# [EXERCISE INSTRUCTIONS]
Write out every line of the data below exactly as given.

[Saved entries]
(** * Luma attendee scraper: a shallow embedding of [main.py]

    The development follows the source file top to bottom:
    - [PyStr]: the Python string operations the script uses
      ([in], [str.split], [str.capitalize], f-string joins);
    - [Exc]: Python exceptions and the [except Exception] test;
    - [Run]: the state-and-exception monad in which the script runs
      (standard output, the two files it writes), and [handle_exceptions];
    - [Detector]: the loading loop of lines 142-171, on its own;
    - [Scraper]: [scrape_luma_event] itself, against a [World] that
      answers the page driver's queries;
    - [Sample], [MoreSamples]: sample event pages;
    - [Props]: notions used to state properties of whole runs;
    - the [...Facts] modules: lemmas about each of the above;
    - the closing sections: the properties of the detector, the export
      pipeline, the record extractor, the profile resolver, the
      top-level guard, and of runs as a whole.

    A Python [str] is modelled by the [string] of its UTF-8 bytes:
    membership, concatenation and splitting are the same on both, and
    whitespace is recognised by its encodings. *)

From Stdlib Require Import ZArith Ascii String List Lia Bool.
From Stdlib Require Import DecimalString.
From stdpp Require Import base option list strings gmap fin_maps.

Local Open Scope Z_scope.
Local Open Scope string_scope.

(* ===================================================================== *)
(** ** Python strings *)
(* ===================================================================== *)

Module PyStr.

(** [c in s] for a one-character needle. *)
Fixpoint contains_char (c : ascii) (s : string) : bool :=
  match s with
  | EmptyString => false
  | String d s' => if Ascii.eqb c d then true else contains_char c s'
  end.

(** Whitespace, as [str.split] and [str.isspace] see it, is the code
    points U+0009-000D, U+001C-0020, U+0085, U+00A0, U+1680,
    U+2000-200A, U+2028, U+2029, U+202F, U+205F and U+3000. In UTF-8
    the first group is one byte each, U+0085 and U+00A0 are two bytes,
    the others three. *)

(** TAB, LF, VT, FF, CR, FS, GS, RS, US, SPACE. *)
Definition isspace_byte (a : ascii) : bool :=
  let n := nat_of_ascii a in
  ((9 <=? n)%nat && (n <=? 13)%nat) || ((28 <=? n)%nat && (n <=? 32)%nat).

(** U+0085 (C2 85) and U+00A0 (C2 A0). *)
Definition isspace_2 (a b : ascii) : bool :=
  (nat_of_ascii a =? 194)%nat &&
  ((nat_of_ascii b =? 133)%nat || (nat_of_ascii b =? 160)%nat).

(** U+1680 (E1 9A 80); U+2000-200A (E2 80 80-8A), U+2028, U+2029,
    U+202F (E2 80 A8, A9, AF), U+205F (E2 81 9F); U+3000 (E3 80 80). *)
Definition isspace_3 (a b c : ascii) : bool :=
  let x := nat_of_ascii a in
  let y := nat_of_ascii b in
  let z := nat_of_ascii c in
  ((x =? 225)%nat && (y =? 154)%nat && (z =? 128)%nat) ||
  ((x =? 226)%nat && (y =? 128)%nat &&
   (((128 <=? z)%nat && (z <=? 138)%nat) || (z =? 168)%nat || (z =? 169)%nat || (z =? 175)%nat)) ||
  ((x =? 226)%nat && (y =? 129)%nat && (z =? 159)%nat) ||
  ((x =? 227)%nat && (y =? 128)%nat && (z =? 128)%nat).

(** The number of bytes of the whitespace character [s] starts with;
    0 when it starts with none. *)
Definition space_width (s : string) : nat :=
  match s with
  | String a (String b (String c _)) =>
      if isspace_byte a then 1%nat else if isspace_2 a b then 2%nat
      else if isspace_3 a b c then 3%nat else 0%nat
  | String a (String b EmptyString) =>
      if isspace_byte a then 1%nat else if isspace_2 a b then 2%nat else 0%nat
  | String a EmptyString => if isspace_byte a then 1%nat else 0%nat
  | EmptyString => 0%nat
  end.

(** [s] without its first [n] bytes. *)
Fixpoint drop_bytes (n : nat) (s : string) : string :=
  match n, s with
  | S k, String _ s' => drop_bytes k s'
  | _, _ => s
  end.

(** Drop leading whitespace. *)
Fixpoint lstrip (s : string) : string :=
  match s with
  | EmptyString => EmptyString
  | String _ s1 =>
      match space_width s with
      | O => s
      | S O => lstrip s1
      | S (S O) => match s1 with
             | String _ s2 => lstrip s2
             | EmptyString => EmptyString
             end
      | _ => match s1 with
             | String _ (String _ s3) => lstrip s3
             | _ => EmptyString
             end
      end
  end.

(** Cut [s] where its first whitespace character starts: the token
    before it and the text from that character on. *)
Fixpoint take_token (s : string) : string * string :=
  match s with
  | EmptyString => (EmptyString, EmptyString)
  | String c s' =>
      match space_width s with
      | O => let '(tok, rest) := take_token s' in (String c tok, rest)
      | S _ => (EmptyString, s)
      end
  end.

(** [s.split(maxsplit=1)] with no separator: skip leading whitespace; if
    nothing is left the result is empty; otherwise one token, then (when
    something other than whitespace follows it) the remainder, which
    keeps its trailing whitespace. *)
Definition split_maxsplit1 (s : string) : list string :=
  match lstrip s with
  | EmptyString => []
  | s1 =>
      let '(tok, rest) := take_token s1 in
      match lstrip rest with
      | EmptyString => [tok]
      | r => [tok; r]
      end
  end.

(** [s] is empty or whitespace only. *)
Definition blank (s : string) : bool :=
  match lstrip s with
  | EmptyString => true
  | String _ _ => false
  end.


Definition upper_char (c : ascii) : ascii :=
  let n := nat_of_ascii c in
  if ((97 <=? n)%nat && (n <=? 122)%nat) then ascii_of_nat (n - 32) else c.

Definition lower_char (c : ascii) : ascii :=
  let n := nat_of_ascii c in
  if ((65 <=? n)%nat && (n <=? 90)%nat) then ascii_of_nat (n + 32) else c.

Fixpoint lower_ascii (s : string) : string :=
  match s with
  | EmptyString => EmptyString
  | String c s' => String (lower_char c) (lower_ascii s')
  end.

(** [s.capitalize()] for ASCII text: first character upper-cased, the
    rest lower-cased. *)
Definition capitalize_ascii (s : string) : string :=
  match s with
  | EmptyString => EmptyString
  | String c s' => String (upper_char c) (lower_ascii s')
  end.

(** Every byte of [s] is below 128: [s] is ASCII text. *)
Fixpoint is_ascii (s : string) : bool :=
  match s with
  | EmptyString => true
  | String c s' => (nat_of_ascii c <? 128)%nat && is_ascii s'
  end.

# [REPLY]
(** * Luma attendee scraper: a shallow embedding of [main.py]

    The development follows the source file top to bottom:
    - [PyStr]: the Python string operations the script uses
      ([in], [str.split], [str.capitalize], f-string joins);
    - [Exc]: Python exceptions and the [except Exception] test;
    - [Run]: the state-and-exception monad in which the script runs
      (standard output, the two files it writes), and [handle_exceptions];
    - [Detector]: the loading loop of lines 142-171, on its own;
    - [Scraper]: [scrape_luma_event] itself, against a [World] that
      answers the page driver's queries;
    - [Sample], [MoreSamples]: sample event pages;
    - [Props]: notions used to state properties of whole runs;
    - the [...Facts] modules: lemmas about each of the above;
    - the closing sections: the properties of the detector, the export
      pipeline, the record extractor, the profile resolver, the
      top-level guard, and of runs as a whole.

    A Python [str] is modelled by the [string] of its UTF-8 bytes:
    membership, concatenation and splitting are the same on both, and
    whitespace is recognised by its encodings. *)

From Stdlib Require Import ZArith Ascii String List Lia Bool.
From Stdlib Require Import DecimalString.
From stdpp Require Import base option list strings gmap fin_maps.

Local Open Scope Z_scope.
Local Open Scope string_scope.

(* ===================================================================== *)
(** ** Python strings *)
(* ===================================================================== *)

Module PyStr.

(** [c in s] for a one-character needle. *)
Fixpoint contains_char (c : ascii) (s : string) : bool :=
  match s with
  | EmptyString => false
  | String d s' => if Ascii.eqb c d then true else contains_char c s'
  end.

(** Whitespace, as [str.split] and [str.isspace] see it, is the code
    points U+0009-000D, U+001C-0020, U+0085, U+00A0, U+1680,
    U+2000-200A, U+2028, U+2029, U+202F, U+205F and U+3000. In UTF-8
    the first group is one byte each, U+0085 and U+00A0 are two bytes,
    the others three. *)

(** TAB, LF, VT, FF, CR, FS, GS, RS, US, SPACE. *)
Definition isspace_byte (a : ascii) : bool :=
  let n := nat_of_ascii a in
  ((9 <=? n)%nat && (n <=? 13)%nat) || ((28 <=? n)%nat && (n <=? 32)%nat).

(** U+0085 (C2 85) and U+00A0 (C2 A0). *)
Definition isspace_2 (a b : ascii) : bool :=
  (nat_of_ascii a =? 194)%nat &&
  ((nat_of_ascii b =? 133)%nat || (nat_of_ascii b =? 160)%nat).

(** U+1680 (E1 9A 80); U+2000-200A (E2 80 80-8A), U+2028, U+2029,
    U+202F (E2 80 A8, A9, AF), U+205F (E2 81 9F); U+3000 (E3 80 80). *)
Definition isspace_3 (a b c : ascii) : bool :=
  let x := nat_of_ascii a in
  let y := nat_of_ascii b in
  let z := nat_of_ascii c in
  ((x =? 225)%nat && (y =? 154)%nat && (z =? 128)%nat) ||
  ((x =? 226)%nat && (y =? 128)%nat &&
   (((128 <=? z)%nat && (z <=? 138)%nat) || (z =? 168)%nat || (z =? 169)%nat || (z =? 175)%nat)) ||
  ((x =? 226)%nat && (y =? 129)%nat && (z =? 159)%nat) ||
  ((x =? 227)%nat && (y =? 128)%nat && (z =? 128)%nat).

(** The number of bytes of the whitespace character [s] starts with;
    0 when it starts with none. *)
Definition space_width (s : string) : nat :=
  match s with
  | String a (String b (String c _)) =>
      if isspace_byte a then 1%nat else if isspace_2 a b then 2%nat
      else if isspace_3 a b c then 3%nat else 0%nat
  | String a (String b EmptyString) =>
      if isspace_byte a then 1%nat else if isspace_2 a b then 2%nat else 0%nat
  | String a EmptyString => if isspace_byte a then 1%nat else 0%nat
  | EmptyString => 0%nat
  end.

(** [s] without its first [n] bytes. *)
Fixpoint drop_bytes (n : nat) (s : string) : string :=
  match n, s with
  | S k, String _ s' => drop_bytes k s'
  | _, _ => s
  end.

(** Drop leading whitespace. *)
Fixpoint lstrip (s : string) : string :=
  match s with
  | EmptyString => EmptyString
  | String _ s1 =>
      match space_width s with
      | O => s
      | S O => lstrip s1
      | S (S O) => match s1 with
             | String _ s2 => lstrip s2
             | EmptyString => EmptyString
             end
      | _ => match s1 with
             | String _ (String _ s3) => lstrip s3
             | _ => EmptyString
             end
      end
  end.

(** Cut [s] where its first whitespace character starts: the token
    before it and the text from that character on. *)
Fixpoint take_token (s : string) : string * string :=
  match s with
  | EmptyString => (EmptyString, EmptyString)
  | String c s' =>
      match space_width s with
      | O => let '(tok, rest) := take_token s' in (String c tok, rest)
      | S _ => (EmptyString, s)
      end
  end.

(** [s.split(maxsplit=1)] with no separator: skip leading whitespace; if
    nothing is left the result is empty; otherwise one token, then (when
    something other than whitespace follows it) the remainder, which
    keeps its trailing whitespace. *)
Definition split_maxsplit1 (s : string) : list string :=
  match lstrip s with
  | EmptyString => []
  | s1 =>
      let '(tok, rest) := take_token s1 in
      match lstrip rest with
      | EmptyString => [tok]
      | r => [tok; r]
      end
  end.

(** [s] is empty or whitespace only. *)
Definition blank (s : string) : bool :=
  match lstrip s with
  | EmptyString => true
  | String _ _ => false
  end.


Definition upper_char (c : ascii) : ascii :=
  let n := nat_of_ascii c in
  if ((97 <=? n)%nat && (n <=? 122)%nat) then ascii_of_nat (n - 32) else c.

Definition lower_char (c : ascii) : ascii :=
  let n := nat_of_ascii c in
  if ((65 <=? n)%nat && (n <=? 90)%nat) then ascii_of_nat (n + 32) else c.

Fixpoint lower_ascii (s : string) : string :=
  match s with
  | EmptyString => EmptyString
  | String c s' => String (lower_char c) (lower_ascii s')
  end.

(** [s.capitalize()] for ASCII text: first character upper-cased, the
    rest lower-cased. *)
Definition capitalize_ascii (s : string) : string :=
  match s with
  | EmptyString => EmptyString
  | String c s' => String (upper_char c) (lower_ascii s')
  end.

(** Every byte of [s] is below 128: [s] is ASCII text. *)
Fixpoint is_ascii (s : string) : bool :=
  match s with
  | EmptyString => true
  | String c s' => (nat_of_ascii c <? 128)%nat && is_ascii s'
  end.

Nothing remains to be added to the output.